Only one stretch of the records below is wanted: the lines from the one holding "destruct (StoreLWW_represents (sw_hm" through the one holding "exists (Err e).". Return it exactly, both ends included.

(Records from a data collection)
════════════════
(* ===== verification/Writer.v ===== *)
(** * The storage writer (src/core/writer/storagewriter.go)

    Applies sets and deletes to the map under last-write-wins and publishes the accepted ones
    to the log.  The writer shares the map, the log and the clock with the engine; the model
    passes the three together.  Byte slices are values in the model, so [cloneBytes], whose
    purpose is to end the sharing of the caller's buffer, only preserves nil. *)

From S2P Require Import Prelude Kv ShardedMap MapTheory Wal Iface.
Import Wal ShardedMap.

Module Writer.

Section Writer.
Context `{XXHash, Radix} {W C : Type} `{Waler W} `{Clocker C}.

Record StorageWriter := NewStorageWriter {
  sw_hm : ShardedMap.ShardedMap;
  sw_wal : W;
  sw_clock : C
}.

Definition cloneBytes (b : slice) : slice :=
  match b with
  | None => None
  | Some l => Some l
  end.

(** The records that the two requests describe. *)
Definition setValue (req : SetRequest) : Value :=
  mkValue (set_NodeId req) (cloneBytes (set_Value req)) (set_Timestamp req) false 0.

Definition deleteValue (req : DeleteRequest) : Value :=
  mkValue (del_NodeId req) None (del_Timestamp req) true 0.

(** The common part of [ApplySet] and [ApplyDelete]. *)
Definition apply (sw : StorageWriter) (key : string) (ts : Z) (val : Value) (msg : message)
    (ctx : string) : option (result unit * StorageWriter) :=
  clock ← clk_Update ts (sw_clock sw);
  let hash := HashFunc key in
  let '(stored, hm) := StoreLWW (sw_hm sw) key hash val in
  if negb stored then Some (Ok tt, NewStorageWriter hm (sw_wal sw) clock)
  else
    match wal_Publish key hash msg (sw_wal sw) with
    | None => None
    | Some (Err e, wal) => Some (Err (ErrWrap ctx e), NewStorageWriter hm wal clock)
    | Some (Ok _, wal) => Some (Ok tt, NewStorageWriter hm wal clock)
    end.

Definition ApplySet (sw : StorageWriter) (req : SetRequest) : option (result unit * StorageWriter) :=
  apply sw (set_Key req) (set_Timestamp req) (setValue req) (MSet req) "failed to persist set to WAL".

Definition ApplyDelete (sw : StorageWriter) (req : DeleteRequest)
    : option (result unit * StorageWriter) :=
  apply sw (del_Key req) (del_Timestamp req) (deleteValue req) (MDelete req)
    "failed to persist delete to WAL".

Definition Exists (sw : StorageWriter) (key : string) : bool :=
  match Load (sw_hm sw) key (HashFunc key) with
  | Some val => negb (Tombstone val)
  | None => false
  end.

End Writer.
#[global] Arguments StorageWriter {_} W C.

(** ** What a request does *)

Section Theory.
Context `{HX : XXHash} `{HR : Radix} `{!XXHashLaws} `{!RadixLaws} {W C : Type} `{Waler W} `{Clocker C}.
Implicit Types (sw : StorageWriter W C) (m : gmap string Value).

(** One request to a node: a write or a delete. *)
Definition ApplyOp sw (o : walOp) : option (result unit * StorageWriter W C) :=
  match o with
  | WalEntry_Set r => ApplySet sw r
  | WalEntry_Delete r => ApplyDelete sw r
  end.

Definition op_value (o : walOp) : Value :=
  match o with
  | WalEntry_Set r => setValue r
  | WalEntry_Delete r => deleteValue r
  end.

Lemma apply_spec sw m key ts val msg ctx r sw' :
  represents (sw_hm sw) m -> apply sw key ts val msg ctx = Some (r, sw') ->
  represents (sw_hm sw') (spec_StoreLWW m key val) /\
  clk_Update ts (sw_clock sw) = Some (sw_clock sw') /\
  if lww_accepts (m !! key) (stamp key val) then
    exists published, wal_Publish key (HashFunc key) msg (sw_wal sw) = Some (published, sw_wal sw') /\
      r = match published with Ok _ => Ok tt | Err e => Err (ErrWrap ctx e) end
  else r = Ok tt /\ sw_wal sw' = sw_wal sw.
Proof.
  intros Hm. unfold apply. destruct (clk_Update ts (sw_clock sw)) as [c|] eqn:Ec; [|done]. ored.
  destruct (StoreLWW_represents (sw_hm sw) m key val Hm) as [Hacc Hm'].
  destruct (StoreLWW (sw_hm sw) key (HashFunc key) val) as [stored hm]. cbn [fst snd] in *. subst stored.
  destruct (lww_accepts (m !! key) (stamp key val)); cbn [negb].
  - destruct (wal_Publish key (HashFunc key) msg (sw_wal sw)) as [[[u|e] w']|] eqn:Ew; [..|done].
    + intros [= <- <-]. cbn. split; [done|]. split; [done|]. by exists (Ok u).
    + intros [= <- <-]. cbn. split; [done|]. split; [done|]. by exists (Err e).
  - intros [= <- <-]. by split_and!.
Qed.

Lemma ApplyOp_spec sw m o r sw' :
  represents (sw_hm sw) m -> ApplyOp sw o = Some (r, sw') ->
  represents (sw_hm sw') (spec_StoreLWW m (WalTheory.op_key o) (op_value o)).
Proof. destruct o; intros Hm Ha; by eapply apply_spec in Ha as [Hr _]. Qed.

(** Applying a list of requests, whatever each call reports. *)
Fixpoint applyAll sw (ops : list walOp) : option (StorageWriter W C) :=
  match ops with
  | [] => Some sw
  | o :: ops' => match ApplyOp sw o with Some (_, sw') => applyAll sw' ops' | None => None end
  end.

Definition op_record (o : walOp) : string * Value := (WalTheory.op_key o, op_value o).

Lemma applyAll_represents sw m ops sw' :
  represents (sw_hm sw) m -> applyAll sw ops = Some sw' ->
  represents (sw_hm sw') (spec_merge m (op_record <$> ops)).
Proof.
  revert sw m. induction ops as [|o ops IH]; intros sw m Hm; cbn [applyAll].
  { by intros [= <-]. }
  destruct (ApplyOp sw o) as [[r sw1]|] eqn:E; [|done]. intros Hrest.
  by eapply IH; [eapply ApplyOp_spec|].
Qed.

(** C5. Replication: two nodes that start empty and receive the same requests, each in its own
    order, with repetitions, with any log and any clock, and whatever errors their logs report,
    end with the same record for every key and the same root digest, provided that no two
    different records of a key tie on timestamp, node and item hash ([collision_free]). *)
Theorem replicas_converge sw1 sw2 ops1 ops2 sw1' sw2' :
  represents (sw_hm sw1) ∅ -> represents (sw_hm sw2) ∅ ->
  (forall o, o ∈ ops1 <-> o ∈ ops2) -> collision_free (op_record <$> ops1) ->
  applyAll sw1 ops1 = Some sw1' -> applyAll sw2 ops2 = Some sw2' ->
  (forall k, Load (sw_hm sw1') k (HashFunc k) = Load (sw_hm sw2') k (HashFunc k)) /\
  RootDigest (sw_hm sw1') = RootDigest (sw_hm sw2').
Proof.
  intros Hr1 Hr2 Hsame Hcf Ha1 Ha2.
  apply (applyAll_represents _ _ _ _ Hr1) in Ha1 as R1. apply (applyAll_represents _ _ _ _ Hr2) in Ha2 as R2.
  rewrite <- (spec_merge_same (op_record <$> ops1) (op_record <$> ops2)) in R2.
  - split; [|by eapply RootDigest_contents].
    intros k. destruct (Load_represents _ _ k R1) as [-> _]. by destruct (Load_represents _ _ k R2) as [-> _].
  - intros x. rewrite !list_elem_of_fmap. split; intros (o & -> & Ho); exists o; by rewrite ?Hsame, <- ?Hsame in *.
  - done.
Qed.

(** Every branch of a request: it updates the map by last-write-wins; a stale request is
    ignored, reports success and is not logged; an accepted one is logged, and an error of the
    log is reported although the map has changed. *)
Theorem request_branches sw m o r sw' :
  represents (sw_hm sw) m -> ApplyOp sw o = Some (r, sw') ->
  let k := WalTheory.op_key o in
  represents (sw_hm sw') (spec_StoreLWW m k (op_value o)) /\
  if lww_accepts (m !! k) (stamp k (op_value o)) then
    exists published,
      wal_Publish k (HashFunc k) (WalTheory.op_message o) (sw_wal sw) = Some (published, sw_wal sw') /\
      (r = Ok tt <-> published = Ok tt)
  else r = Ok tt /\ sw_wal sw' = sw_wal sw.
Proof.
  intros Hm Ha. destruct o; cbn [ApplyOp] in Ha; eapply apply_spec in Ha as (Hr & _ & Hc);
    [|done| |done]; (split; [done|]); cbn [WalTheory.op_key op_value WalTheory.op_message] in *;
    (destruct (lww_accepts _ _); [|done]); destruct Hc as (p & Hp & ->); exists p; (split; [done|]);
    by destruct p as [[]|].
Qed.

(** [Exists] reports exactly the keys that hold a live record. *)
Theorem exists_live sw m key :
  represents (sw_hm sw) m ->
  Exists sw key = true <-> exists v, m !! key = Some v /\ Tombstone v = false.
Proof.
  intros Hm. unfold Exists. destruct (Load_represents _ _ key Hm) as [-> _].
  destruct (m !! key) as [v|]; cbn.
  - rewrite negb_true_iff. split; [by exists v|]. by intros (v' & [= <-] & ?).
  - split; [done|]. by intros (v' & ? & _).
Qed.

End Theory.
End Writer.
════════════════
Response area =>
  destruct (StoreLWW_represents (sw_hm sw) m key val Hm) as [Hacc Hm'].
  destruct (StoreLWW (sw_hm sw) key (HashFunc key) val) as [stored hm]. cbn [fst snd] in *. subst stored.
  destruct (lww_accepts (m !! key) (stamp key val)); cbn [negb].
  - destruct (wal_Publish key (HashFunc key) msg (sw_wal sw)) as [[[u|e] w']|] eqn:Ew; [..|done].
    + intros [= <- <-]. cbn. split; [done|]. split; [done|]. by exists (Ok u).
    + intros [= <- <-]. cbn. split; [done|]. split; [done|]. by exists (Err e).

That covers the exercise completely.